In the High Court of Justice’s recent decision regarding Project Lietzenburger Straße Holdco SARL [2024] EWHC 468 (Ch), a variety of substantive legal issues were addressed. The case delves into the intricacies of restructuring plans under Part 26A of the Companies Act 2006, touching upon topics of ‘centre of main interests’ (COMI) shifts, recognition of foreign insolvency proceedings, class composition and voting, and fair allocation of restructuring benefits among creditors. This article aims to elucidate key legal principles applied in the judgment and their implications for the parties involved.

Key Facts

The matter concerned an application by Project Lietzenburger Straße Holdco S.à.r.L (the “Plan Company”) to sanction a restructuring plan (the “Plan”) affecting three classes of creditors under Part 26A of the Companies Act 2006. The restructuring sought to address the company’s complex financial difficulties, centring on the development of a commercial real estate project in Germany. The Plan Company had recently relocated its COMI from Luxembourg to England and sought to utilize English restructuring mechanisms.

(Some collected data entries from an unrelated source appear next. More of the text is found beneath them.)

Lemma zsetScore_view o es e : zview o es -> zsetScore o e = Ok (zscore e es).
Proof.
  intros Hv. pose proof (zview_ordered _ _ Hv) as Ho. destruct o as [zl|d z]; simpl in Hv |- *.
  - destruct Hv as (-> & _ & Hb). destruct (zscore e es) as [s|] eqn:Hs.
    + destruct (zscore_split _ _ _ Ho Hs) as (EA & EB & -> & Hne & _). destruct (all_back_cut _ _ _ Hb) as [Hby _].
      pose proof (zzlFind_some EA (s, e) EB true Hne Hby) as Hf. cbn [fst snd] in Hf. by rewrite Hf.
    + by rewrite zzlFind_none by (by apply zscore_None).
  - pose proof (sk_find d z es e Hv) as Hf. destruct (zscore e es) as [s|].
    + destruct Hf as (a & -> & ->). done.
    + by rewrite Hf.
Qed.

(** In either encoding [zsetLength], [zsetScore] and
    [zsetRank] return the number of entries, the score of the element and its
    position counted from either end, or report that it is absent. *)
Theorem zset_reads_refine o es ele :
  zview o es -> es <> [] ->
  zsetLength o = Z.of_nat (length es) /\ zsetScore o ele = Ok (zscore ele es) /\
  (forall i s, es !! i = Some (s, ele) ->
     zsetRank o ele false = Ok (Z.of_nat i) /\ zsetRank o ele true = Ok (Z.of_nat (length es - S i))) /\
  (ele ∉ es.*2 -> forall rev, zsetRank o ele rev = Ok (-1)).
Proof.
  intros Hv Hne. split_and!; [by apply zsetLength_view|by apply zsetScore_view| |].
  - intros i s Hi. pose proof (take_drop_middle _ _ _ Hi) as E. rewrite <- E in Hv.
    rewrite !(zsetRank_present _ _ _ _ _ _ Hv). apply lookup_lt_Some in Hi.
    rewrite length_take, length_drop. split; do 2 f_equal; lia.
  - intros He rev. by eapply zsetRank_absent.
Qed.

Several legal principles were at the core of the case:

  1. COMPROMISE OR ARRANGEMENT: The court must confirm that a proposed plan qualifies as a “compromise or arrangement” involving creditors. A plan offering no compensation to a class of creditors, effectively expropriating their rights, would not qualify.

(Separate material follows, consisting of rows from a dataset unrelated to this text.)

(* ===== verification/Crdt.v ===== *)
(** * The macros commands are built from: CRDT.h

    A command has a prepare phase, run where the client issued it, and an
    effect phase, run there and at every replica it is broadcast to.  The
    arguments to broadcast grow in [c->rargv]. *)

From S2P Require Import Prelude Sds Double Zset Store.
From Stdlib Require Import Ascii.

Section Crdt.
Context {E : Type}.
Notation M := (M E).

Definition ADDITIONAL_CAPACITY : Z := 4.

(** [INIT_RARGV]: the arguments are copied into [__capacity__] slots. *)
Definition INIT_RARGV : M unit :=
  c ← get_cli;
  cap ← get_cap;
  if Z.of_nat (length (argv c)) <=? cap then put_cli (set_rargv c (Some (argv c, cap)))
  else lift (Crash OutOfBounds).

Definition init_if_null : M unit :=
  c ← get_cli; match rargv c with None => INIT_RARGV | Some _ => skip end.

(** [_RARGV_ADD]; [__capacity__] and the argument counts are [int]s. *)
Definition RARGV_ADD_SDS (str : string) : M unit :=
  _ ← init_if_null;
  c ← get_cli;
  cap ← get_cap;
  l ← rargs;
  let rargc := Z.of_nat (length l) in
  _ ← (if rargc =? cap then
         let cap := i32 (2 * cap - Z.of_nat (length (argv c))) in
         _ ← put_cap cap; put_cli (set_rargv c (Some (l, cap)))
       else skip);
  c ← get_cli;
  match rargv c with
  | None => lift (Crash NullDeref)
  | Some (l, alloc) =>
      if rargc <? alloc then put_cli (set_rargv c (Some (l ++ [str], alloc)))
      else lift (Crash OutOfBounds)
  end.

(** ** Checks of the prepare phase *)

Definition CHECK_ARGC (max : Z) : M unit :=
  n ← argc;
  if (max <? n) || (n <? 2) then _ ← addReply syntaxerr; return_ else skip.

Definition CHECK_CONTAINER_TYPE (t : obj_type) : M unit :=
  k ← argv_at 1;
  o ← lookupKeyRead k;
  match o with
  | Some o => if decide (type_of o = t) then skip else _ ← addReply wrongtypeerr; return_
  | None => skip
  end.

Definition CHECK_ARG_TYPE_INT (i : nat) : M unit :=
  o ← argv_at i;
  v ← getLongLongFromObjectOrReply o "value is not an integer";
  match v with Some _ => skip | None => return_ end.

Definition CHECK_ARG_TYPE_DOUBLE (i : nat) : M unit :=
  o ← argv_at i;
  v ← getDoubleFromObjectOrReply o;
  match v with Some _ => skip | None => return_ end.

(** ** Commands *)

Definition REPLICATION_MODE (s : server E) : bool :=
  negb (Z.of_nat (length (replicas s)) =? 0) || negb (p2p_count s =? 0).

(** [CRDT_BEGIN CRDT_PREPARE prepare CRDT_EFFECT effect CRDT_END] *)
Definition crdt_command (prepare effect : M unit) : M unit :=
  s ← get_srv;
  if REPLICATION_MODE s then
    c ← get_cli;
    _ ← (if is_replica c then skip
         else
           _ ← put_cap (Z.of_nat (length (argv c)) + ADDITIONAL_CAPACITY);
           _ ← prepare;
           _ ← addReply ROk;
           init_if_null);
    _ ← effect;
    c ← get_cli;
    _ ← (if replica_message c then addReply ROk else skip);
    return_
  else
    _ ← addReply notreplerr; return_.

(** ** Reasoning about commands *)

(** [m] from [w] returns, and what it returns satisfies [Q]. *)
Definition wp {A} (m : M A) (w : world E) (Q : option A -> world E -> Prop) : Prop :=
  exists r w', m w = Ok (r, w') /\ Q r w'.

Lemma wp_bind {A B} (m : M A) (f : A -> M B) w Q :
  wp m w (fun r w' => match r with Some a => wp (f a) w' Q | None => Q None w' end) -> wp (mbind f m) w Q.
Proof.
  intros (r & w' & Hm & HQ). unfold wp, mbind, M_bind. rewrite Hm.
  destruct r as [a|]; [|by exists None, w']. destruct HQ as (r & w2 & Hf & HQ). by exists r, w2.
Qed.

Lemma wp_mret {A} (a : A) w Q : Q (Some a) w -> wp (mret a) w Q.
Proof. intros H. by exists (Some a), w. Qed.

Lemma wp_skip w Q : Q (Some tt) w -> wp skip w Q.
Proof. apply wp_mret. Qed.

Lemma wp_return {A} w (Q : option A -> world E -> Prop) : Q None w -> wp return_ w Q.
Proof. intros H. by exists None, w. Qed.

Lemma wp_lift {A} (r : res A) a w Q : r = Ok a -> Q (Some a) w -> wp (lift r) w Q.
Proof. intros -> H. by exists (Some a), w. Qed.

Lemma wp_get_srv w Q : Q (Some (srv w)) w -> wp get_srv w Q.
Proof. intros H. by eexists _, _. Qed.
Lemma wp_get_cli w Q : Q (Some (cli w)) w -> wp get_cli w Q.
Proof. intros H. by eexists _, _. Qed.
Lemma wp_get_cap w Q : Q (Some (capacity w)) w -> wp get_cap w Q.
Proof. intros H. by eexists _, _. Qed.
Lemma wp_put_srv s w Q : Q (Some tt) (mkWorld s (cli w) (capacity w)) -> wp (put_srv s) w Q.
Proof. intros H. by eexists _, _. Qed.
Lemma wp_put_cli c w Q : Q (Some tt) (mkWorld (srv w) c (capacity w)) -> wp (put_cli c) w Q.
Proof. intros H. by eexists _, _. Qed.
Lemma wp_put_cap z w Q : Q (Some tt) (mkWorld (srv w) (cli w) z) -> wp (put_cap z) w Q.
Proof. intros H. by eexists _, _. Qed.

Lemma wp_mono {A} (m : M A) w (Q Q' : option A -> world E -> Prop) :
  wp m w Q -> (forall r w', Q r w' -> Q' r w') -> wp m w Q'.
Proof. intros (r & w' & Hm & HQ) H. exists r, w'. auto. Qed.

Lemma wp_run {A} (m : M A) w r w' : m w = Ok (r, w') -> wp m w (fun r1 w1 => r1 = r /\ w1 = w').
Proof. intros H. by exists r, w'. Qed.

End Crdt.

(** Steps through the primitives at the head of a command. *)
Ltac wp_step :=
  lazymatch goal with
  | |- wp (mbind _ _) _ _ => apply wp_bind
  | |- wp (mret _) _ _ => apply wp_mret
  | |- wp skip _ _ => apply wp_skip
  | |- wp return_ _ _ => apply wp_return
  | |- wp get_srv _ _ => apply wp_get_srv
  | |- wp get_cli _ _ => apply wp_get_cli
  | |- wp get_cap _ _ => apply wp_get_cap
  | |- wp (put_srv _) _ _ => apply wp_put_srv
  | |- wp (put_cli _) _ _ => apply wp_put_cli
  | |- wp (put_cap _) _ _ => apply wp_put_cap
  | |- wp (lift (Ok _)) _ _ => eapply wp_lift; [reflexivity|]
  end; cbn [srv cli capacity as_hash as_ptr as_zset of_option].
Ltac wp_steps := repeat wp_step.

Section Macros.
Context {E : Type}.
Notation M := (M E).
Implicit Types w : world E.

Lemma wp_addReply r w Q :
  Q (Some tt) (mkWorld (srv w) (if prepareClientToWrite (cli w) then add_out (cli w) r else cli w) (capacity w)) ->
  wp (addReply r) w Q.
Proof.
  intros H. unfold addReply. apply wp_bind, wp_get_cli. destruct (prepareClientToWrite (cli w)); [by apply wp_put_cli|].
  apply wp_skip. by destruct w.
Qed.

Lemma wp_argv_at i a w Q : argv (cli w) !! i = Some a -> Q (Some a) w -> wp (argv_at i) w Q.
Proof. intros Ha H. unfold argv_at. apply wp_bind, wp_get_cli. rewrite Ha. by eapply wp_lift. Qed.

Lemma wp_rargs l n w Q : rargv (cli w) = Some (l, n) -> Q (Some l) w -> wp rargs w Q.
Proof. intros Hr H. unfold rargs. apply wp_bind, wp_get_cli. rewrite Hr. by apply wp_mret. Qed.

Lemma wp_rargv_at i l n a w Q :
  rargv (cli w) = Some (l, n) -> l !! i = Some a -> Q (Some a) w -> wp (rargv_at i) w Q.
Proof. intros Hr Ha H. unfold rargv_at. apply wp_bind. eapply wp_rargs; [done|]. rewrite Ha. by eapply wp_lift. Qed.

Lemma wp_lookupKey k w Q : Q (Some (db (srv w) !! k)) w -> wp (lookupKey k) w Q.
Proof. intros H. unfold lookupKey. apply wp_bind, wp_get_srv, wp_mret. done. Qed.

Lemma wp_dirty_inc w Q : Q (Some tt) (mkWorld (add_dirty (srv w)) (cli w) (capacity w)) -> wp dirty_inc w Q.
Proof. intros H. unfold dirty_inc. by apply wp_bind, wp_get_srv, wp_put_srv. Qed.

(** ** The growth of [rargv] *)

(** One more argument fits: the array is full exactly when it is grown, and it
    is grown before the write. *)
Lemma wp_RARGV_ADD str w l :
  rargv (cli w) = Some (argv (cli w) ++ l, capacity w) ->
  let argc := Z.of_nat (length (argv (cli w))) in
  argc + Z.of_nat (length l) <= capacity w <= argc + 2 * Z.of_nat (length l) + ADDITIONAL_CAPACITY ->
  argc + ADDITIONAL_CAPACITY <= capacity w -> argc + 2 * Z.of_nat (length l) + ADDITIONAL_CAPACITY < 2 ^ 31 ->
  exists cap, wp (RARGV_ADD_SDS str) w (fun r w' =>
    r = Some tt /\ w' = mkWorld (srv w) (set_rargv (cli w) (Some (argv (cli w) ++ l ++ [str], cap))) cap) /\
    argc + Z.of_nat (length (l ++ [str])) <= cap <= argc + 2 * Z.of_nat (length (l ++ [str])) + ADDITIONAL_CAPACITY /\
    argc + ADDITIONAL_CAPACITY <= cap.
Proof.
  intros Hr argc Hc H4 Hb. unfold ADDITIONAL_CAPACITY in *. rewrite length_app, Nat2Z.inj_add. cbn [length].
  destruct (Z.eqb_spec (argc + Z.of_nat (length l)) (capacity w)) as [Hfull|Hroom].
  - exists (i32 (2 * capacity w - argc)).
    rewrite i32_id by (unfold int_range, INT_MIN, INT_MAX; lia). split; [|lia].
    unfold RARGV_ADD_SDS, init_if_null. wp_steps. rewrite Hr. wp_steps. apply (wp_rargs (argv (cli w) ++ l) (capacity w)); [done|].
    rewrite length_app, Nat2Z.inj_add, (proj2 (Z.eqb_eq _ _)) by done. fold argc. wp_steps. cbn [rargv set_rargv].
    rewrite i32_id by (unfold int_range, INT_MIN, INT_MAX; lia).
    rewrite (proj2 (Z.ltb_lt _ _)) by lia. wp_steps. rewrite <- app_assoc. done.
  - exists (capacity w). split; [|lia].
    unfold RARGV_ADD_SDS, init_if_null. wp_steps. rewrite Hr. wp_steps. apply (wp_rargs (argv (cli w) ++ l) (capacity w)); [done|].
    rewrite length_app, Nat2Z.inj_add. fold argc. rewrite (proj2 (Z.eqb_neq _ _)) by done. wp_steps. rewrite Hr.
    rewrite (proj2 (Z.ltb_lt _ _)) by lia. wp_steps. rewrite <- app_assoc. by destruct w.
Qed.

(** The client of a command that has added the arguments [l] so far. *)
Definition grown w (l : list string) : Prop :=
  let argc := Z.of_nat (length (argv (cli w))) in
  match rargv (cli w) with
  | None => l = [] /\ capacity w = argc + ADDITIONAL_CAPACITY
  | Some (r, alloc) =>
      r = argv (cli w) ++ l /\ alloc = capacity w /\
      argc + Z.of_nat (length l) <= capacity w <= argc + 2 * Z.of_nat (length l) + ADDITIONAL_CAPACITY /\
      argc + ADDITIONAL_CAPACITY <= capacity w
  end.

(** Everything but [rargv] and the capacity stays. *)
Definition same_but_rargv w w' : Prop :=
  srv w' = srv w /\ set_rargv (cli w') None = set_rargv (cli w) None.

Lemma wp_RARGV_grow str w l :
  grown w l -> Z.of_nat (length (argv (cli w))) + 2 * Z.of_nat (length l) + ADDITIONAL_CAPACITY < 2 ^ 31 ->
  wp (RARGV_ADD_SDS str) w (fun r w' =>
    r = Some tt /\ same_but_rargv w w' /\ grown w' (l ++ [str]) /\
    exists n, rargv (cli w') = Some (argv (cli w) ++ l ++ [str], n)).
Proof.
  intros Hg Hb. unfold grown in Hg. destruct (rargv (cli w)) as [[r n]|] eqn:Hr.
  - destruct Hg as (-> & -> & Hc & H4).
    destruct (wp_RARGV_ADD str w l Hr Hc H4 Hb) as (cap & Hwp & Hc' & H4').
    eapply wp_mono; [exact Hwp|]. intros ?? [-> ->]. split_and!; [done|done| |simpl; eauto].
    unfold grown. cbn [cli rargv set_rargv argv capacity]. split_and!; [done|done|lia..].
  - destruct Hg as [-> Hc]. unfold RARGV_ADD_SDS, init_if_null, INIT_RARGV. wp_steps. rewrite Hr. wp_steps.
    unfold ADDITIONAL_CAPACITY in *. rewrite (proj2 (Z.leb_le _ _)) by lia. wp_steps.
    eapply wp_rargs; [done|]. cbn [argv set_rargv]. rewrite (proj2 (Z.eqb_neq _ _)) by lia. wp_steps.
    cbn [rargv set_rargv]. rewrite (proj2 (Z.ltb_lt _ _)) by lia. wp_steps.
    split_and!; [done|done| |simpl; eauto].
    unfold grown. cbn [cli rargv set_rargv argv capacity length app]. unfold ADDITIONAL_CAPACITY. split_and!; [done|done|lia..].
Qed.

Lemma wp_RARGV_all strs w l :
  grown w l -> Z.of_nat (length (argv (cli w))) + 2 * Z.of_nat (length (l ++ strs)) + ADDITIONAL_CAPACITY < 2 ^ 31 ->
  strs <> [] ->
  wp (for_each strs RARGV_ADD_SDS) w (fun r w' =>
    r = Some tt /\ same_but_rargv w w' /\ grown w' (l ++ strs) /\
    exists n, rargv (cli w') = Some (argv (cli w) ++ l ++ strs, n)).
Proof.
  revert w l. induction strs as [|s strs IH]; intros w l Hg Hb Hne; [done|]. cbn [for_each].
  apply wp_bind. rewrite length_app in Hb. cbn [length] in Hb.
  eapply wp_mono; [apply (wp_RARGV_grow s w l Hg); lia|].
  intros r w' (-> & [Hs Hc] & Hg' & n & Hn).
  assert (argv (cli w') = argv (cli w)) as Ha by (by injection Hc).
  destruct strs as [|s' strs]; [cbn [for_each]; apply wp_skip; split_and!; [done|by split|done|eauto]|].
  eapply wp_mono; [apply (IH w' (l ++ [s]) Hg'); [|done]|].
  - rewrite Ha, !length_app. cbn [length] in *. lia.
  - intros r2 w2 (-> & [Hs2 Hc2] & Hg2 & n2 & Hn2). rewrite <- !app_assoc in *. rewrite Ha in Hn2.
    split_and!; [done|split; congruence|done|eauto].
Qed.

(** C29 (bounds): however many arguments a prepare phase adds to [rargv], every
    write stays inside the array, which is grown before it overflows; the array
    ends up with the client's arguments followed by the added ones.  The bound
    is that of the [int] the capacity is kept in. *)
Theorem rargv_bounds w strs :
  rargv (cli w) = None -> strs <> [] ->
  Z.of_nat (length (argv (cli w))) + 2 * Z.of_nat (length strs) + ADDITIONAL_CAPACITY < 2 ^ 31 ->
  exists w' n, (_ ← put_cap (Z.of_nat (length (argv (cli w))) + ADDITIONAL_CAPACITY); for_each strs RARGV_ADD_SDS) w
      = Ok (Some tt, w') /\
    rargv (cli w') = Some (argv (cli w) ++ strs, n) /\ Z.of_nat (length (argv (cli w) ++ strs)) <= n /\ srv w' = srv w.
Proof.
  intros Hr Hne Hb. set (w0 := mkWorld (srv w) (cli w) (Z.of_nat (length (argv (cli w))) + ADDITIONAL_CAPACITY)).
  destruct (wp_RARGV_all strs w0 []) as (r & w' & Hrun & -> & [Hs _] & Hg & n & Hn).
  - unfold grown, w0. cbn [cli capacity]. by rewrite Hr.
  - exact Hb.
  - done.
  - exists w', n. split_and!; [exact Hrun|exact Hn| |exact Hs].
    unfold grown in Hg. rewrite Hn in Hg. destruct Hg as (Heq & -> & Hc & _).
    cbn [app] in Hc, Heq.
    assert (argv (cli w') = argv (cli w)) as Ha.
    { by apply app_inv_tail in Heq. }
    rewrite Ha in Hc. rewrite length_app. lia.
Qed.
End Macros.

Definition idle_server : server unit := mkServer 2 0 [] (mkZcfg 128 64) ∅ ∅ 0 0 [].

(** Six added arguments make the array of a three-word command grow. *)
Lemma rargv_bounds_witness :
  exists w' n,
    (_ ← put_cap (Z.of_nat (length ["ozrem"; "s"; "a"]) + ADDITIONAL_CAPACITY);
     for_each ["1"; "2"; "3"; "4"; "5"; "6"] RARGV_ADD_SDS)
      (mkWorld idle_server (mkClient ["ozrem"; "s"; "a"] None false false []) 0) = Ok (Some tt, w') /\
    rargv (cli w') = Some (["ozrem"; "s"; "a"; "1"; "2"; "3"; "4"; "5"; "6"], n) /\ 9 <= n.
Proof.
  destruct (rargv_bounds (mkWorld idle_server (mkClient ["ozrem"; "s"; "a"] None false false []) 0)
    ["1"; "2"; "3"; "4"; "5"; "6"] eq_refl ltac:(done) eq_refl) as (w' & n & Hrun & Hr & Hn & _).
  exists w', n. split_and!; [exact Hrun|exact Hr|exact Hn].
Defined.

  2. CROSS-CLASS CRAMDOWN: Under Part 26A, if certain conditions are met, the court can sanction a restructuring plan even without the approval of all creditor classes. This includes determining the “relevant alternative” and whether dissenting classes would be worse off under that alternative.

  3. JURISDICTION AND RECOGNITION OF FOREIGN PROCEEDINGS: Recognition of UK insolvency processes by other jurisdictions, like Luxembourg and Germany, depends on the existence of a real connection to the UK and whether proceedings would breach other states’ public policy.

  4. SUFFICIENT CONNECTION & FORUM SHOPPING: To reassure the court, the applicant must establish a sufficient connection to the jurisdiction, which in this case was largely dependent on the COMI shift. The court also assessed the company’s motivation in seeking a UK-sanctioned restructuring plan in response to allegations of forum shopping.

  5. FAIRNESS IN ALLOCATION OF RESTRUCTURING BENEFITS: The appropriateness of the allocation of restructuring benefits among different classes requires scrutiny, particularly when a “cross-class cramdown” is at issue.


The court initially refused to sanction the Plan as originally proposed, due to its lack of a qualifying “compromise or arrangement” with subordinated creditors. On the presented “Amended Plan,” incorporating modest payments to subordinated creditors, the court expressed willingness to sanction this version, subject to the creditors’ vote.

The court confirmed Condition A and B of s901G were satisfied, including considering the relevant alternative that subordinated creditors would not be worse off under the Plan than in a liquidation. However, the court made clear that these statutory conditions being met does not automatically lead to the sanctioning of a plan.

Regarding the fairness in allocation of benefits under the Plan, the court found no issue, since subordinated creditors, being out of the money in the relevant alternative to the Plan, had no genuine economic interest in the company.


The Project Lietzenburger Straße Holdco SARL case delineates critical boundaries within which a restructuring plan under Part 26A can be considered. The analysis of COMI shifts, recognition in foreign jurisdictions, fairness, and forum shopping aligns with established legal principles while reiterating the autonomy of the courts in sanctioning decisions. The judgment sets a compelling precedent for multi-jurisdictional corporate restructurings, emphasizing the scrutiny over the rationale and consequences of transferring a company’s COMI to influence restructuring outcomes under English law.